On another note if anyone can share their experiences with having the band it would be much appreciated .

Many thanks!

0 likes, 6 replies

6 Replies

  • Posted

    neither your parents nor boyfriend have walked in your shoes and know of the struggles you may have experienced - you are doing this for yourself - not anyone else - but if you have any doubts there is no rush and just take your time cos there are a lot of adjustments which you need to make - have a good think - do lots of research -  wgt loss surgery is not an easy option - it is just a tool to help you lo9se wgt - there are negatives as well as positives and you need to work out whether you can live with the negatives - lots of considerations to make and you will still need to monitor what you eat - are you totally sure the band is the best option for you - have you discussed your options with a surgeon who has taken your eating habits and health status into consideration - is there another type of wgt loss surgery which might be more appropriate -  i personally had one member of my family who was not on my side but everyone esle was however my mind was made up - and i didnt need this persons permission or support - in the end they could see that it was a good choice for me - and they came round to my way of thinking - you are a lot younger than me - and this is a life changing decision you are about to make - try not to let arguements sway your final decision as whatever you do or dont do  is something that you personally will have to deal with and not anyone else.and could i just add that boyfriends come and go and this person might not necessarily be your forever friend in the great scheme of things - good luck  
    • Posted

      Beautifully put. Couldn't say it better myself.
  • Posted

    My nephew has just had a gastric sleeve an he is in Greece. He is 6"6 and was close to thirty stone. He had his op in January and has lost 9 stone and is unrecognisable. Previous to the operation his whole day was taken up with what to eat next and when was it coming and I mean he was obsessed with food. Now he has lost all interest in food and is so busy doing new things now that he can and enjoying his new size that food is an after thought. You really need to think if this is for you. I have just asked to have it on the nhs and I am not sure and nervous if I am going to be one of the rare people who regret it and who miss food but my weight is stopping me from doing so many things like getting in a plane seat to see my sister on Greece so I think surely the positives outweigh the negative for me but you have to think solely about yourself if ever there was a time to be selfish this is it. No one knows how you feel inside not your family or boyfriend just be honest and have a conversation with yourself and see what you end deciding on. I have done it and I know it sounds weird but it helped me to think I have to give it a go. Also if you are having the band it is reversible. Basically listen to your heart. Good luck on your journey xx
  • Posted

    could I just add that it could be your family are scared for you - worred - dont have enought information and are basing their opinions on the rubbish they read and in the media - they probs think it is extreme and it is of course - have you def tried all the other options such as weight watchers, diet pills, etc - if not why not - you need to eliminate other wgt loss options before taking this one - take some of your family with you to seminars on wgt loss surgery or support groups so they can gather some info - possibly speak to other people who have had this op - once agina good luck 
  • Posted

    Hi Lauren,

    So sad to hear that your boyfriend and parents are against you having the surgery, though I'm sure a lot of it comes from them being protective and worried for you.

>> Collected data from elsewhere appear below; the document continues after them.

(* ===== verification/Releases.v ===== *)
(** * Releases and staged rollouts

    [crates/oored/src/releases.rs]: recording a release, moving it between
    states, approving it, following what the store reports, and the monitor
    that takes the scheduled steps.

    The store is reached through [ReleaseStoreClient], the source's trait of
    that name: what it answers may depend on everything that has left the
    daemon before.  A per-release lock serialises the changes to one release,
    so each is modelled as one run.  The [chars().take(500)] of reasons counts
    characters; the message of an error is the text the client gave it. *)

From stdpp Require pretty.
From S2P Require Import Prelude Contract RustStr Labels F64 Sizes Triggers Rollout Stores Db Access Builds Runners Creation.

Local Open Scope Z_scope.

Definition HEALTH_CHECK_INTERVAL_SECS : Z := 15 * 60.
Definition RELEASE_REASON_LEN : nat := 500.

(** ** Data *)

(** [enum ReleaseActor]. *)
Inductive ReleaseActor : Set :=
  | System
  | ByUser (user_id email : string).

Definition actor_user_id (a : ReleaseActor) : option string :=
  match a with System => None | ByUser id _ => Some id end.
Definition actor_email (a : ReleaseActor) : option string :=
  match a with System => None | ByUser _ email => Some email end.

(** [enum ReleaseError]. *)
Inductive ReleaseError : Set :=
  | NotFound
  | InvalidInput (message : string)
  | Conflict (message : string)
  | StoreRejected (message : string)
  | DbError (e : sqlx_error).

(** [store_rejection_message]. *)
Definition store_rejection_message (error : string) : string :=
  let detail := take_chars RELEASE_REASON_LEN (join " " (split_whitespace error)) in
  if is_empty detail then "The store did not accept the change"
  else "The store did not accept the change: " +:+ detail.

(** [ReleaseError::into_api]. *)
Definition into_api (e : ReleaseError) : api_error :=
  match e with
  | NotFound => ApiErr 404 "not_found" "Release not found"
  | InvalidInput message => ApiErr 400 "invalid_input" message
  | Conflict message => ApiErr 409 "invalid_release_state" message
  | StoreRejected error => ApiErr 502 "store_rejected" (store_rejection_message error)
  | DbError _ => store_error "Failed to update release"
  end.

(** [anyhow::Error] of the monitor, by where it came from. *)
Inductive anyhow : Set :=
  | FromSql (e : sqlx_error)
  | FromStore (message : string)
  | FromRelease (e : ReleaseError).

(** [struct Release]: the row, what [row_to_release] derives from it, and the
    name of its environment.  The other joined columns are only shown. *)
Record Release := {
  rel_id : string;
  rel_row : release;
  rel_next_fraction : option f64;
  rel_health : ReleaseHealth;
  rel_awaiting_approval : bool;
  rel_environment_name : option string;
}.

(** [struct NewRelease]. *)
Record NewRelease := {
  nr_project_id : string;
  nr_build_id : string;
  nr_artifact_id : option string;
  nr_store : ReleaseStore.t;
  nr_track : string;
  nr_package_name : option string;
  nr_version_name : option string;
  nr_version_code : option Z;
  nr_state : ReleaseState.t;
  nr_rollout_fraction : f64;
  nr_policy : ReleasePolicy;
  nr_environment_id : option string;
  nr_promoted_from_release_id : option string;
}.

(** [struct ReleaseChange]. *)
Record ReleaseChange := {
  ch_to_state : ReleaseState.t;
  ch_to_fraction : option f64;
  ch_audit_action : string;
  ch_expect : option (ReleaseState.t * f64);
  ch_from_store : bool;
}.

(** ** Pure parts *)

(** [awaiting_approval]. *)
Definition awaiting_approval (r : release) : bool :=
  if bool_decide (is_Some (rl_approved_at r)) || ReleaseState.is_terminal (rl_state r) then false
  else match approval (rl_policy r) with
       | NoGate => false
       | BeforeUpload => bool_decide (rl_state r = ReleaseState.Uploading)
       | BeforeProduction => String.eqb (rl_track r) "production"
       end.

(** [next_step_at]; the sum is an [i64]. *)
Definition driven (r : release) : bool :=
  bool_decide (rl_store r = ReleaseStore.GooglePlay)
  && bool_decide (rl_state r = ReleaseState.Rolling)
  && negb (awaiting_approval r)
  && match next_step (rl_policy r) (rl_rollout_fraction r) with Some _ => true | None => false end.

Definition next_step_at (r : release) (now : Z) : option Z :=
  if driven r then Some (wrap_i64 (now + interval_secs (rl_policy r))) else None.

(** [store_change]. *)
Definition store_change (from to : ReleaseState.t) (fraction : f64) : option StoreChange :=
  match from, to with
  | ReleaseState.Rolling, ReleaseState.Rolling => Some (StoreRollout fraction)
  | (ReleaseState.Paused | ReleaseState.Halted), ReleaseState.Rolling => Some (StoreResume fraction)
  | _, ReleaseState.Paused => Some StorePause
  | _, ReleaseState.Halted => Some StoreHalt
  | (ReleaseState.Rolling | ReleaseState.Paused), ReleaseState.Complete => Some StoreComplete
  | _, _ => None
  end.

(** [event_kind]. *)
Definition event_kind (from to : ReleaseState.t) : ReleaseEventKind :=
  match from, to with
  | _, ReleaseState.Failed => ReleaseFailed
  | _, ReleaseState.Complete => RolloutCompleted
  | _, ReleaseState.Halted => RolloutHalted
  | _, ReleaseState.Paused => RolloutPaused
  | ReleaseState.Rolling, ReleaseState.Rolling => RolloutStepRaised
  | (ReleaseState.Paused | ReleaseState.Halted), ReleaseState.Rolling => RolloutResumed
  | _, _ => Uploaded
  end.

(** [allowed_actions]. *)
Definition allowed_actions (role : EffectiveProjectRole) (r : release) : list ReleaseAction.t :=
  let operate := check_project_permission role OperateRelease in
  let manage := check_project_permission role ManageReleases in
  let awaiting := awaiting_approval r in
  let in_state (s : ReleaseState.t) := bool_decide (rl_state r = s) in
  let app_store := bool_decide (rl_store r = ReleaseStore.AppStore) in
  let play_draft := bool_decide (rl_store r = ReleaseStore.GooglePlay) && in_state ReleaseState.Paused
                    && f64_eq (rl_rollout_fraction r) f_0 in
  let push (c : bool) (a : ReleaseAction.t) := if c then [a] else [] in
  push (manage && negb app_store && in_state ReleaseState.Rolling && negb awaiting
        && f64_lt (rl_rollout_fraction r) f_1) ReleaseAction.Raise
  ++ push (operate && in_state ReleaseState.Rolling) ReleaseAction.Pause
  ++ push (manage && (in_state ReleaseState.Paused || in_state ReleaseState.Halted) && negb awaiting)
       ReleaseAction.Resume
  ++ push (operate && negb app_store && negb play_draft
           && (in_state ReleaseState.Rolling || in_state ReleaseState.Paused)) ReleaseAction.Halt
  ++ push (manage && (in_state ReleaseState.Rolling || in_state ReleaseState.Paused) && negb awaiting)
       ReleaseAction.Complete
  ++ push (manage && awaiting) ReleaseAction.Approve.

    I didn't tell anyone I was having the surgery - I had a gastric band fitted on 14th May 2016 so I guess you could say my journey has just started! I had my first fill 2 days ago! I have already lost quite a bit of weight - the 2 week liquid diet definitely helps with this! I didn't tell anyone as I felt it was my decision to make and to date I think I have told 4 people! This might change the more weight I lose but for me I have always been overweight and struggled and I think the older you get the harder it is. Whilst I don't have the most weight to lose I had to do something about it before I got to this stage!

    I have absolutely no regrets and I think anyone who makes the decision to do this is brave but also taking responsibility for their health. It's not an easy road, it doesn't change your mindset so you have to be determined but I just keep thinking of the reason I'm doing this and that keeps me motivated. Plus it's a lot of money to pay to fail! Ha!

    Sorry for the long post - it's my first one! Please feel free to message if you need a buddy. Mel xx

  • Posted

    its a personal thing whether you tell other people or not - for me the easiest solution was to tell everyone - eating out is a social thing for me and I didnt want to have to explain why i was eating small dishes etc etc - as soon as i had a date for my op i told all my friends, relations and colleagues at work. I answerered any of their questions as honestly as i could based on the knowledge i had at that time - with something like this it had to be all or nothing for me - i couldnt have told the chosen few and expected them to keep the secret or even lie on my behalf so i told everyone but like i say it is a personal thing and some tell and some dont.